BF16 is heavy but most reliable. Uses 90%+ VRAM limiting context length, but showed the highest consistency in long-form text and precise code modifications.

Analysis

The “Fast = Smart” Illusion

nvfp4’s snappy responses create a subjective impression of “the model got smarter.” In reality, quantization-induced quality degradation surfaces in long-form coherence and complex reasoning. This illusion is easy to miss with subjective evaluation alone.

Evaluate with objective metrics like “first-pass test success rate” rather than perceived responsiveness.

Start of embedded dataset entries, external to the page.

(** [a > b] *)
Definition greater (a b : number) : bool :=
  match a, b with
  | NaN, _ | _, NaN => false
  | Infinity false, Infinity false => false
  | Infinity false, _ => true
  | Infinity true, _ => false
  | Finite _, Infinity negative => negative
  | Finite p, Finite q => negb (Qle_bool p q)
  end.

(** The Number value for a mathematical integer: the nearest double, ties
    to the even significand, infinite from 2^1024 on. *)
Definition roundInteger (z : Z) : number :=
  let a := Z.abs z in
  if (a <? 2 ^ 53)%Z then ofZ z
  else
    let e := (Z.log2 a - 52)%Z in
    let m := Z.shiftr a e in
    let r := (a - Z.shiftl m e)%Z in
    let half := (2 ^ (e - 1))%Z in
    let m' := if (half <? r)%Z || ((r =? half)%Z && Z.odd m) then (m + 1)%Z else m in
    let v := Z.shiftl m' e in
    if (2 ^ 1024 <=? v)%Z then Infinity (z <? 0)%Z else ofZ (Z.sgn z * v).

(** The value of a digit in radices up to 36. *)
Definition digitValue (c : N) : option N :=
  if URI.isDigit c then Some (c - 48)
  else if (97 <=? c) && (c <=? 122) then Some (c - 87)
  else if (65 <=? c) && (c <=? 90) then Some (c - 55)
  else None.

(** The value of the longest prefix of [s] made of digits of radix [R];
    [acc] is [None] until a digit has been read. *)
Fixpoint radixDigits (R : N) (s : jsstring) (acc : option N) : option N :=
  match s with
  | c :: rest =>
    match digitValue c with
    | Some d =>
      if d <? R
      then radixDigits R rest (Some (match acc with Some a => a * R + d | None => d end))
      else acc
    | None => acc
    end
  | [] => acc
  end.

(** The number read so far, 0 before the first digit. *)
Definition stateValue (a : option N) : N := match a with Some x => x | None => 0 end.

(** [parseInt(string, radix)] for an explicit radix between 2 and 36, the
    way the sources call it: leading white space and a sign are skipped, a
    "0x" prefix too when the radix is 16, and what follows the last digit
    is ignored. *)
Definition parseInt (string : jsstring) (radix : N) : number :=
  let S := trimStart string in
  let '(negative, S1) :=
    match S with
    | c :: rest => if c =? 45 then (true, rest) else if c =? 43 then (false, rest) else (false, S)
    | [] => (false, S)
    end in
  let S2 :=
    if radix =? 16 then
      match S1 with
      | z :: x :: rest => if (z =? 48) && ((x =? 120) || (x =? 88)) then rest else S1
      | _ => S1
      end
    else S1 in
  match radixDigits radix S2 None with
  | None => NaN
  | Some n => roundInteger (if negative then - Z.of_N n else Z.of_N n)
  end.

(** The digits of [n] in radix [R], most significant first; digits above 9
    are lower-case letters. *)
Definition digitChar (d : N) : N := if d <? 10 then 48 + d else 87 + d.

Fixpoint digitsFrom (fuel : nat) (R n : N) (acc : jsstring) : jsstring :=
  match fuel with
  | O => acc
  | S fuel' =>
    let acc' := digitChar (n mod R) :: acc in
    if n <? R then acc' else digitsFrom fuel' R (n / R) acc'
  end.

Definition digits (R n : N) : jsstring := digitsFrom (S (N.to_nat (N.log2 n))) R n [].

Definition decimal (z : Z) : jsstring :=
  if (z <? 0)%Z then 45 :: digits 10 (Z.abs_N z) else digits 10 (Z.abs_N z).

(** What the engine is left to decide: [Number(string)] (StringToNumber
    with its rounding to a double), the digits Number::toString gives a
    Number that is no integer below 10^21, and the collation behind
    [localeCompare], of which the sign matters. *)
Record Engine := {
  Number : jsstring -> number;
  fractionToString : Q -> jsstring;
  localeCompare : jsstring -> jsstring -> Z
}.

(** Number::toString, radix 10. *)
Definition numberToString (E : Engine) (x : number) : jsstring :=
  match x with
  | NaN => js "NaN"
  | Infinity negative => if negative then js "-Infinity" else js "Infinity"
  | Finite q =>
    let z := (Qnum q / Z.pos (Qden q))%Z in
    if isInteger x && (Z.abs z <? 10 ^ 21)%Z then decimal z else fractionToString E q
  end.

(** *** Number(string)

    StringToNumber of ECMA-262: the text without the white space at its
    ends is read as a StringNumericLiteral, and the Number is the double
    nearest to its mathematical value, ties to the even significand.  For
    a literal of more than 20 significant digits ECMA-262 lets an engine
    round the value cut after the 20th digit instead; the exact value is
    rounded here, as V8 does. *)

Definition isEmptyText (s : jsstring) : bool :=
  match s with [] => true | _ :: _ => false end.

(** The longest prefix of decimal digits, and what follows it. *)
Fixpoint takeDigits (s : jsstring) : jsstring * jsstring :=
  match s with
  | c :: rest =>
    if URI.isDigit c then let (ds, r) := takeDigits rest in (c :: ds, r) else ([], s)
  | [] => ([], [])
  end.

(** The number a run of digits of radix [R] denotes. *)
Definition digitsValue (R : N) (ds : jsstring) : N := stateValue (radixDigits R ds None).

(** ExponentPart, or nothing: [e] or [E], a sign or none, digits; [None]
    when the text is neither. *)
Definition exponentPart (s : jsstring) : option Z :=
  match s with
  | [] => Some 0%Z
  | c :: rest =>
    if (c =? 101) || (c =? 69) then
      let '(negative, rest1) :=
        match rest with
        | d :: r => if d =? 45 then (true, r) else if d =? 43 then (false, r) else (false, rest)
        | [] => (false, rest)
        end in
      let (ds, tail) := takeDigits rest1 in
      match ds, tail with
      | _ :: _, [] =>
        Some (if negative then (- Z.of_N (digitsValue 10 ds))%Z else Z.of_N (digitsValue 10 ds))
      | _, _ => None
      end
    else None
  end.

(** StrUnsignedDecimalLiteral other than [Infinity]: digits with a point
    among them or none, at least one digit, and an exponent or none.  The
    value is the first component times ten to the second. *)
Definition unsignedDecimal (s : jsstring) : option (N * Z) :=
  let (int, r1) := takeDigits s in
  let '(frac, r2) :=
    match r1 with
    | c :: r => if c =? 46 then takeDigits r else ([], r1)
    | [] => ([], r1)
    end in
  match int ++ frac with
  | [] => None
  | _ :: _ =>
    match exponentPart r2 with
    | Some e => Some (digitsValue 10 (int ++ frac), (e - Z.of_nat (length frac))%Z)
    | None => None
    end
  end.

(** The Number value for the positive rational [n / d], with the sign
    given apart: the significand has 53 bits, fewer below 2^-1022, and the
    rest of the quotient decides the rounding. *)
Definition roundRatio (negative : bool) (n d : Z) : number :=
  if (n =? 0)%Z then ofZ 0
  else
    let L := (Z.log2 n - Z.log2 d)%Z in
    let above :=
      if (0 <=? L)%Z then (d * 2 ^ L <=? n)%Z else (d <=? n * 2 ^ (- L))%Z in
    let k := if above then L else (L - 1)%Z in
    let e := Z.max (k - 52) (-1074) in
    let num := if (e <? 0)%Z then (n * 2 ^ (- e))%Z else n in
    let den := if (e <? 0)%Z then d else (d * 2 ^ e)%Z in
    let m := (num / den)%Z in
    let r := (num mod den)%Z in
    let m' := if (den <? 2 * r)%Z || ((2 * r =? den)%Z && Z.odd m) then (m + 1)%Z else m in
    if (e <? 0)%Z
    then Finite ((if negative then - m' else m')%Z # Z.to_pos (2 ^ (- e)))
    else
      let v := (m' * 2 ^ e)%Z in
      if (2 ^ 1024 <=? v)%Z then Infinity negative
      else ofZ (if negative then - v else v).

(** The Number for [M] times ten to the [scale]. *)
Definition decimalValue (negative : bool) (M : N) (scale : Z) : number :=
  if (0 <=? scale)%Z
  then roundInteger ((if negative then - Z.of_N M else Z.of_N M) * 10 ^ scale)
  else roundRatio negative (Z.of_N M) (10 ^ (- scale)).

(** NonDecimalIntegerLiteral: [0x], [0o] or [0b] in either case, then
    digits of that radix and nothing else.  The outer [None] is a text that
    does not start so, the inner one a text that starts so and is
    malformed. *)
Definition nonDecimal (s : jsstring) : option (option N) :=
  match s with
  | z :: p :: rest =>
    if z =? 48 then
      let radix :=
        if (p =? 120) || (p =? 88) then Some 16
        else if (p =? 111) || (p =? 79) then Some 8
        else if (p =? 98) || (p =? 66) then Some 2
        else None in
      match radix with
      | Some R =>
        Some (if negb (isEmptyText rest)
                 && forallb (fun c => match digitValue c with
                                      | Some d => d <? R
                                      | None => false
                                      end) rest
              then Some (digitsValue R rest) else None)
      | None => None
      end
    else None
  | _ => None
  end.

Definition StringToNumber (s : jsstring) : number :=
  let t := trim s in
  match t with
  | [] => ofZ 0
  | c :: rest =>
    match nonDecimal t with
    | Some (Some n) => roundInteger (Z.of_N n)
    | Some None => NaN
    | None =>
      let '(negative, u) :=
        if c =? 45 then (true, rest) else if c =? 43 then (false, rest) else (false, t) in
      if jsstring_eqb u (js "Infinity") then Infinity negative
      else
        match unsignedDecimal u with
        | Some (M, scale) => decimalValue negative M scale
        | None => NaN
        end
    end
  end.

(** A text whose first character after the leading white space cannot
    start a numeric literal: no digit, sign or point, and not the I of
    Infinity. *)
Definition notNumeric (s : jsstring) : Prop :=
  match trimStart s with
  | c :: _ => URI.isDigit c = false /\ c <> 43 /\ c <> 45 /\ c <> 46 /\ c <> 73
  | [] => False
  end.

(** Array.prototype.sort with a comparator: a stable sort.  For a
    consistent comparator the sorted order is unique, and this insertion
    sort computes it. *)
Fixpoint insertSorted (A : Type) (cmp : A -> A -> Z) (x : A) (l : list A) : list A :=
  match l with
  | [] => [x]
  | y :: l' => if (cmp x y <=? 0)%Z then x :: l else y :: insertSorted cmp x l'
  end.

Definition sort (A : Type) (cmp : A -> A -> Z) (l : list A) : list A :=
  fold_right (insertSorted cmp) [] l.

End JS.

(** ** Programs over the calls to the outside *)

Inductive accessMode := X_OK | R_OK.

Inductive toastStyle := Success | Failure.

Record toast := { style : toastStyle; title : jsstring; message : option jsstring }.

(** What the callback of [child_process.exec] receives. *)
Record execResult := { error : option jsstring; stdout : jsstring }.

Record PuttySession := { id : jsstring; name : jsstring }.

(** A call and the type of its answer.  [Access] answers whether the
    promise of [fs.promises.access] is fulfilled.  [ExecFile] starts the
    process and returns at once; its completion callback (a failure toast)
    runs later and is outside the sequence modelled here.  [PopToRoot] and
    [CloseMainWindow] answer whether they threw; the sources ignore it. *)
Inductive call : Type -> Type :=
| Exec (command : jsstring) : call execResult
| Access (path : jsstring) (mode : accessMode) : call bool
| ExecFile (file : jsstring) (args : list jsstring) : call unit
| ShowToast (t : toast) : call unit
| PopToRoot : call bool
| CloseMainWindow : call bool
| SetSessions (update : list PuttySession -> list PuttySession) : call unit.

Inductive prog (A : Type) : Type :=
| Ret (a : A)
| Do (X : Type) (c : call X) (k : X -> prog A).

Arguments Ret {A} a.
Arguments Do {A X} c k.

Fixpoint bind (A B : Type) (p : prog A) (f : A -> prog B) : prog B :=
  match p with
  | Ret a => f a
  | Do c k => Do c (fun x => bind (k x) f)
  end.

Notation "x <- p ;; q" := (bind p (fun x => q))
  (at level 61, p at next level, right associativity).
Notation "p ;; q" := (bind p (fun _ => q))
  (at level 61, right associativity).

Definition perform (X : Type) (c : call X) : prog X := Do c (fun x => Ret x).

Inductive event :=
| Event (X : Type) (c : call X) (answer : X).

(** A settled promise. *)
Inductive outcome (A : Type) :=
| Fulfilled (a : A)
| Rejected (e : jsstring).

Arguments Fulfilled {A} a.
Arguments Rejected {A} e.

Record run_result (A World : Type) := {
  value : A;
  final : World;
  events : list event
}.

(** Running a program against a handler of the calls: the value, the last
    state of the outside, and the calls made with their answers, in
    order. *)
Fixpoint run (World A : Type) (handle : forall X, call X -> World -> X * World)
    (p : prog A) (w : World) : run_result A World :=
  match p with
  | Ret a => {| value := a; final := w; events := [] |}
  | Do c k =>
    let (x, w1) := handle _ c w in
    let r := run handle (k x) w1 in
    {| value := value r; final := final r; events := Event c x :: events r |}
  end.

Definition isExec (e : event) : bool :=
  match e with
  | Event c _ => match c with Exec _ => true | _ => false end
  end.
(* ====================================================================== *)
(** ** The vocabulary of the properties *)
(* ====================================================================== *)

Module Spec.

Import Sweep.
Local Open Scope list_scope.

(** The invocations of the intersection handler in a log of calls. *)
Definition foundCalls (l : list Call) : list (loc * loc) :=
  omap (fun c => match c with CallOnFound p s => Some (p, s) | _ => None end) l.

(** The insertions into the schedule in a log of calls. *)
Definition insertCalls (l : list Call) : list loc :=
  omap (fun c => match c with CallInsert e => Some e | _ => None end) l.

(** Forgetting the value [run] returns. *)
Definition outcomeOnly {A} (r : Res A) : Res unit :=
  match r with
  | Ok _ => Ok tt
  | Throw e => Throw e
  end.

Section Vocabulary.

Context {geom : Geom} {queue : EventQueue} {status : SweepStatus} {U : Type}.

Implicit Types d : Driver (U:=U).

(** What [roundNearZero] makes of a point. *)
Definition rounded (v : Point) : Point :=
  mkPoint (if Qabs (x v) <? EPS then 0 else x v)%Q
          (if Qabs (y v) <? EPS then 0 else y v)%Q.

(** The state in which [findNewEvent] looks the intersection [v] up: the
    call of [intersectSegments] is logged and the point is allocated and
    rounded. *)
Definition probed (l r : loc) (v : Point) d : Driver :=
  set_heap (set_points (fun ps => ps ++ [rounded v]))
    (set_calls (fun cs => cs ++ [CallIntersectSegments l r]) d).

(** The invariant of a segment [s] that has gone through [addSegment]: its
    derived fields are computed from its endpoints, and unless the endpoints
    are the same point, [from] is above [to], or as high and to its left. *)
Definition canonicalAt (h : Heap) (s : loc) : Prop :=
  exists seg pf pt,
    segments h !! s = Some seg /\
    points h !! from seg = Some pf /\
    points h !! to seg = Some pt /\
    dy seg = Some (y pf - y pt)%Q /\
    dx seg = Some (x pf - x pt)%Q /\
    seg_angle seg = Some (angle (y pf - y pt) (x pf - x pt))%Q /\
    (~ (x pf == x pt /\ y pf == y pt)%Q ->
     (y pt < y pf)%Q \/ (y pf == y pt /\ x pf < x pt)%Q).

(** An element of the list of an event that [addSegment] can compare with
    [pt]: a segment whose [to] is a point; [same] tells whether that point is
    [pt] within the tolerance. *)
Definition comparable (h : Heap) (pt : Point) (r : Ref) (same : bool) : Prop :=
  exists s sg p,
    r = SegRef s /\ segments h !! s = Some sg /\ points h !! to sg = Some p /\
    samePoint p pt = same.

(** [m] keeps the view [π] of the state, whether it returns or throws. *)
Definition keeps {A X} (π : Driver (U:=U) -> X) (m : M A) : Prop :=
  forall d, π (fst (m d)) = π d.

Definition foundView d : list (loc * loc) := foundCalls (calls d).
Definition arraysView d : list (list Ref) := arrays (heap d).
Definition eventsView d : list SweepEvent := events (heap d).
Definition segmentsView d : list Segment := segments (heap d).
Definition resultsView d : list ISectResult := results d.

(** Every point of [d] is a point of [d'], with the same coordinates. *)
Definition pointsKept d d' : Prop :=
  forall i v, points (heap d) !! i = Some v -> points (heap d') !! i = Some v.

Definition respects {A} (m : M A) : Prop := forall d, pointsKept d (fst (m d)).

End Vocabulary.

End Spec.

(* ====================================================================== *)
(** ** Concrete inputs *)
(* ====================================================================== *)

Module Examples.

Import Comparable Sweep Reference.
Local Open Scope list_scope.

(** A client with one sort of object, tagged [true] when it carries the
    capability flag; its [lessThan] compares nothing. *)
Definition demoFlag (o : bool) : bool := o.
Definition demoLessThan (o : bool) (v : Value bool) : bool := false.
Definition demoOptional (o : bool) : option (Value bool -> bool) := None.
Definition demoEquality (a b : Value bool) : bool := false.
Definition demoToPrimitive (o : bool) : Completion Prim :=
  Normal (PStr "[object Object]"%string).
Definition demoToNumber (s : string) : Number := NaN.
Definition demoToBigInt (s : string) : option Z := None.

(** Three segments that cross pairwise: A from (0,10) to (10,0), B from
    (0,0) to (10,10) and C from (0,4) to (10,4); they meet at (5,5), (4,4)
    and (6,4). *)
Definition crossingHeap : Heap :=
  mkHeap [mkPoint 0 10; mkPoint 10 0; mkPoint 0 0; mkPoint 10 10;
          mkPoint 0 4; mkPoint 10 4]
         [mkSegment 0 1 None None None; mkSegment 2 3 None None None;
          mkSegment 4 5 None None None]
         [[]] [].

(** A handler that asks to stop at once. *)
Definition alwaysStop : Heap -> loc -> loc -> unit -> unit * bool :=
  fun _ _ _ u => (u, true).

Definition stopOptions : option (ISectOptions unit) :=
  Some (mkOptions (Some alwaysStop) None).

Definition noOptions : option (ISectOptions unit) := None.

(** The driver [isect] makes of the three segments. *)
Definition crossing (options : option (ISectOptions unit)) : Driver :=
  fst (isect options crossingHeap [0; 1; 2]%nat tt).
(** The [try] body announces its playlist, then returns or raises an
    [Exception]; it prints nothing else. *)
Lemma process_playlist_spec idx total link token last_run locals e pid :
  extract_playlist_id link = inr pid →
  ∃ r e', process_playlist strptime idx total link token last_run locals e = (r, e') ∧
          stdout e' = stdout e ++ [ProcessingPlaylist idx total pid] ∧
          match r with inl x => is_Exception x = true | inr _ => True end.
Proof.
  intros Hpid. unfold process_playlist. destruct locals as [all_new log_data].
  unfold bind at 1. unfold lift at 1. rewrite Hpid.
  unfold bind at 1. unfold print at 1.
  unfold bind at 1.
  match goal with |- context [get_playlist_with_dates ?p ?t ?e0] =>
    destruct (get_playlist_with_dates p t e0) as [r0 e0'] eqn:Hg end.
  apply get_playlist_with_dates_spec in Hg as (Ho & _ & Hr). simpl in Ho.
  destruct r0 as [x|[tracks pname]]; [by eauto|].
  unfold bind, lift, filter_songs_by_date.
  destruct (filter_loop strptime tracks last_run []) as [x|new] eqn:Hf.
  { apply filter_loop_raises in Hf. by eauto. }
  destruct (comprehension get_track_info new) as [x|infos] eqn:Hc.
  { apply comprehension_info_raises in Hc. by eauto. }
  destruct new; unfold ret; eauto.
Qed.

Context-Switching Design Philosophy

The most rational approach was switching by use case:

Exploratory development (nvfp4 advantage):

  • “Just try it” phase
  • Rapid iteration on code fragments
  • MCP + context7 conversational workflows
  • Short latency maintains development rhythm

Destructive changes (BF16/FP8 advantage):

  • Repository-wide refactoring requiring consistency
  • Critical logic modifications
  • Phases where first-pass test success rate determines efficiency
  • Final review stages

Tool Use Capability

Hermes-4.3-36B showed limitations in deep reasoning but was relatively stable in tool use (MCP, Function Calling). Argument specification and task chaining worked reliably, making it practical in workflows that combine LLM with external tools (static analysis, etc.).

Lessons Learned

Rather than “nvfp4 is fast but sloppy” vs “BF16 is slow but solid,” switching by development phase was the practical answer. Using nvfp4 as default and switching to BF16 only for final modifications produced the least friction.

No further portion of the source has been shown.